**WHAT IS NEEDED:**
In the entries below, find every line with "apply" and copy it.

== == ==

(** A program that binds [chart] only. *)
Lemma program_without_fig_raises_witness :
  fst (run (@revenue_trend Example.runtime Example.symbol
              Example.derived_quarters)
         Example.chartless_session)
    = Raise (KeyError "fig")
  /\ page (snd (run (@revenue_trend Example.runtime Example.symbol
                       Example.derived_quarters)
                  Example.chartless_session))
     = [Subheader visualization_title].
Proof.
  set (f := Example.derived_quarters).
  pose (sample := match getitems f data_sample_columns with
                  | Ok d => d
                  | Raise _ => []
                  end).
  pose (heading :=
          with_element
            (with_prompt Example.chartless_session
               (visualization_prompt_head
                  ++ @frame_repr Example.runtime sample
                  ++ visualization_prompt_tail))
            (Subheader visualization_title)).
  rewrite (proj2 (@program_without_fig_raises Example.runtime
             Example.symbol f sample
             Example.chartless_session
             Example.chartless_code
             {[ "chart"%string :=
                  Figure (py "import plotly.graph_objects as go
chart = go.Figure()") ]} heading
             ltac:(vm_compute; reflexivity) ltac:(vm_compute; reflexivity)
             ltac:(vm_compute; reflexivity) ltac:(reflexivity))).
  split; vm_compute; reflexivity.
Defined.

(* ===================================================================== *)
(** * Further properties *)
(* ===================================================================== *)

(** ** More on the sanitizer *)

Lemma lstrip_with_sublist p s : lstrip_with p s `sublist_of` s.
Proof.
  destruct (lstrip_with_suffix p s) as [u Hu]. rewrite Hu at 2.
  now apply sublist_inserts_l.
Qed.

Lemma rstrip_with_sublist p s : rstrip_with p s `sublist_of` s.
Proof.
  destruct (rstrip_with_prefix p s) as [u Hu]. rewrite Hu at 2.
  now apply sublist_inserts_r.
Qed.

Lemma strip_with_sublist p s : strip_with p s `sublist_of` s.
Proof.
  unfold strip_with. etransitivity;
    [apply rstrip_with_sublist | apply lstrip_with_sublist].
Qed.

Lemma replace_scan_delete_sublist old s : forall k,
  replace_scan old [] k s `sublist_of` s.
Proof.
  induction s as [|c s IH]; intros k; cbn [replace_scan]; [constructor|].
  destruct k as [|k].
  - destruct (starts_with old (c :: s)); cbn [app].
    + apply sublist_cons. apply IH.
    + apply sublist_skip. apply IH.
  - apply sublist_cons. apply IH.
Qed.

(** X1: [clean_python_code] only deletes characters.  Its result is a
    subsequence of the raw text (the characters that remain keep their
    order and nothing is inserted), so it is never longer than the raw
    text. *)
Theorem clean_python_code_only_deletes (raw_code : str) :
  clean_python_code raw_code `sublist_of` raw_code
  /\ (length (clean_python_code raw_code) <= length raw_code)%nat.
Proof.
  assert (clean_python_code raw_code `sublist_of` raw_code) as Hs.
  { unfold clean_python_code, strip, strip_chars.
    etransitivity; [apply strip_with_sublist|].
    etransitivity; [apply (replace_scan_delete_sublist python_word _ 0%nat)|].
    etransitivity; apply strip_with_sublist. }
  split; [exact Hs | now apply sublist_length].
Qed.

== == ==

**ANSWER SECTION:**
  now apply sublist_inserts_l.
  now apply sublist_inserts_r.
    [apply rstrip_with_sublist | apply lstrip_with_sublist].
    + apply sublist_cons. apply IH.
    + apply sublist_skip. apply IH.
  - apply sublist_cons. apply IH.
    etransitivity; [apply strip_with_sublist|].
    etransitivity; [apply (replace_scan_delete_sublist python_word _ 0%nat)|].
    etransitivity; apply strip_with_sublist. }
  split; [exact Hs | now apply sublist_length].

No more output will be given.